Roughly 3,500 high school juniors in the Douglas County School District missed out on their chance to take a college readiness exam that can significantly affect students' odds at scholarships.
A scheduling conflict and an unexpected snow day in mid-October led to the situation, and district officials are exploring how to prevent it from happening again. One possibility: rescheduling fall break in 2020.
The district's fall break in October 2019 coincided with the few dates available to take the PSAT. The test, part of the SAT suite, can determine if students are admitted to a school's AP classes, according to its website. Students must also take the test to enter the National Merit Scholarship Program.
Students were on fall break last year over two of the three dates available to take the PSAT. That left only the alternative test day, Oct. 30, 2019, for them to take the test. The district had to cancel the test altogether because of snow. District leaders said the college board did not allow them to reschedule, partially because of test security.
“Looking ahead to next year, we have the same situation,” said Matt Reynolds, chief assessment and data officer.
Staff recommended the board move fall break 2020, now scheduled for Oct. 12-16, to one week later. PSAT test dates are Oct. 14, Oct. 17 and an alternate day on Oct. 28. The Oct. 17 test is a Saturday and technically part of fall break, Reynolds said.
At the Feb. 4 school board meeting, Emma Peters, a junior at Castle View High School, told directors she planned to take the test in October to qualify for the National Merit Scholarship Program. She'd prepped for two years and doesn't want future juniors to miss out like she did.
Highlands Ranch High School Principal Chris Page read a letter from a teacher in support of the calendar change, adding that he believed it was important to learn from the error.
“When we see a mistake happen, if we don't learn from that mistake, we are definitely doomed to repeat it,” he said.
School board directors noted some families and staff have already booked trips for the week now planned as fall break. Some schools have class field trips or programs scheduled to travel during the week staff are proposing directors make the new fall break.
That left several directors questioning how many families would be burdened by changing the calendar. Although the chance of another weather event foiling the test date this year is low, directors said, students have much to lose if they cannot take the test. Page said the PSAT brings in about $2.5 million worth of scholarships for district students.
School board Director Kevin Leung asked why the district's calendar committee didn't take the PSAT dates into closer consideration when drafting calendars for approval.
“The PSAT date is not unknown at that time,” he said.
The calendars were proposed in May 2018 by a calendar committee and approved by the board for the next two years. The committee of school leaders, teachers, classified staff and parents developed three calendar options for board consideration.
Reynolds said the committee considers numerous issues when drafting calendars, including alignment with neighboring districts.
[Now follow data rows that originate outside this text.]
(* ===== verification/Config.v ===== *)
(** * Configuration records (src/config) and the client of the assisted service
    (src/commands/service_api.go, errors.go)

    The command-line flags are read by Go's [flag] package into these records;
    the records are the input of every component. *)
From S2P Require Import Prelude GoStrings Host.

Record DryRunConfig : Type := mkDryRunConfig {
  DryRunEnabled : bool; ForcedHostID : string; ForcedHostIPv4 : string;
  ForcedMacAddress : string; ForcedHostname : string; FakeRebootMarkerPath : string
}.

Record LoggingConfig : Type := mkLoggingConfig {
  TextLogging : bool; JournalLogging : bool; StdoutLogging : bool
}.

Record ConnectivityConfig : Type := mkConnectivityConfig {
  TargetURL : string; ClusterID : string; InfraEnvID : string; AgentVersion : string;
  PullSecretToken : string; InsecureConnection : bool; CACertificatePath : string
}.

Record AgentConfig : Type := mkAgentConfig {
  ac_dry : DryRunConfig; ac_conn : ConnectivityConfig;
  IntervalSecs : Z; HostID : string; ac_logging : LoggingConfig
}.

(** config.InventoryConfig and config.SubprocessConfig *)
Record InventoryConfig : Type := mkInventoryConfig {
  ic_dry : DryRunConfig; ic_logging : LoggingConfig; GPUConfigFile : string
}.
Record SubprocessConfig : Type := mkSubprocessConfig {
  sc_logging : LoggingConfig; sc_dry : DryRunConfig
}.

(** ** Errors of the service client

    The generated client returns one Go type per HTTP status; the code asks
    which one it is, and by reflection whether it has a [GetPayload] method. *)
Inductive api_error_class : Type :=
  | EUnauthorized | EForbidden | ENotFound | EConflict | EOther.

(** models.Error, models.InfraError, any other payload type *)
Inductive api_payload : Type :=
  | PError (code : option string) (reason : option string)
  | PInfraError (code : option Z) (message : option string)
  | PUnknown.

Record api_error : Type := ApiError {
  ae_class : api_error_class;
  ae_payload : option api_payload;
  ae_text : string
}.

(** swag.StringValue *)
Definition StringValue (o : option string) : string := default "" o.

(** commands.getErrorMessage *)
Definition getErrorMessage (err : api_error) : string :=
  match ae_payload err with
  | Some (PError code reason) =>
      let message := match code with Some c => "[" +:+ c +:+ "] " | None => "" end in
      message +:+ StringValue reason
  | Some (PInfraError code msg) =>
      let message := match code with Some c => "[" +:+ Itoa c +:+ "] " | None => "" end in
      message +:+ StringValue msg
  | Some PUnknown => ""
  | None => ae_text err
  end.

(** models.Steps: the answer to "what next"; an instruction is a pointer, and the
    answer is not validated. *)
Record steps : Type := Steps {
  Instructions : list (option step); NextInstructionSeconds : Z; PostStepAction : option string
}.

(** models.HostRegistrationResponseAO1NextStepRunnerCommand *)
Record runner_command : Type := RunnerCommand {
  rc_command : string; rc_args : list string; RetrySeconds : Z
}.

(** ** The service, reached through the generated HTTP client *)
Class Service : Type := {
  e_post : log → step_reply → option api_error;
  e_next_steps : log → steps + api_error;
  e_register : log → string → option runner_command + api_error;
  e_backoff : log → option Z
}.

Section ServiceApi.
Context {env : Env} {srv : Service}.

(** v2ServiceAPI: the request carries host and infra-env ids and the agent
    version of the configuration. *)
Definition v2_params (cfg : AgentConfig) : list string :=
  [HostID cfg; InfraEnvID (ac_conn cfg); AgentVersion (ac_conn cfg)].

Definition PostStepReply (cfg : AgentConfig) (reply : step_reply) : Go (option api_error) :=
  ask (RPost (v2_params cfg) reply) (λ l, e_post l reply).

Definition GetNextSteps (cfg : AgentConfig) : Go (steps + api_error) :=
  now ← Now;
  ask (RNet "V2GetNextSteps" (v2_params cfg ++ [Itoa (now / 1000000000)])) e_next_steps.

(** [readId] is scanners.ReadId, run only when not in dry mode. *)
Definition RegisterHost (cfg : AgentConfig) (readId : Go string) : Go (option runner_command + api_error) :=
  hostID ← (if DryRunEnabled (ac_dry cfg) then mret (ForcedHostID (ac_dry cfg)) else readId);
  ask (RNet "V2RegisterHost" [hostID; InfraEnvID (ac_conn cfg); AgentVersion (ac_conn cfg)])
      (λ l, e_register l hostID).
End ServiceApi.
“Up until this year, we had never experienced a weather event that would lead us to believe that having that alternate day would be impacted,” Reynolds said. “It had never occurred before.”
Kim Herman, a member of the calendar committee, cautioned the board against amending this year's calendar. She worried about the impact to classrooms if families and staff with trips planned continue with their travels even if the break is rescheduled.
She does recognize the risk for students who could lose out on taking the test in the event of weather problems, she said.
Some directors want to explore administering the test on Oct. 17, even though it's on fall break. Other said they did not have enough information to decide at their Feb. 4 board meeting.
Leung and Krista Holtzmann motioned to table the discussion until the board's next meeting and directed staff to gather more community input and estimate the cost and feasibility of administering the test on Oct. 17.
Directors in a 5-2 vote approved the motion. Directors Anthony Graziano and Christina Ciancio-Schor dissented. Ciancio-Schor said she felt they had enough information, and Graziano sided with prioritizing students who need to take the PSAT.
School board President David Ray said the board needs to make a decision soon. The board urged community members to contact the district with input.
“The sooner families can know about this, the better,” Ray said. “I feel like we really haven't been given a lot of opportunity for our community to react.”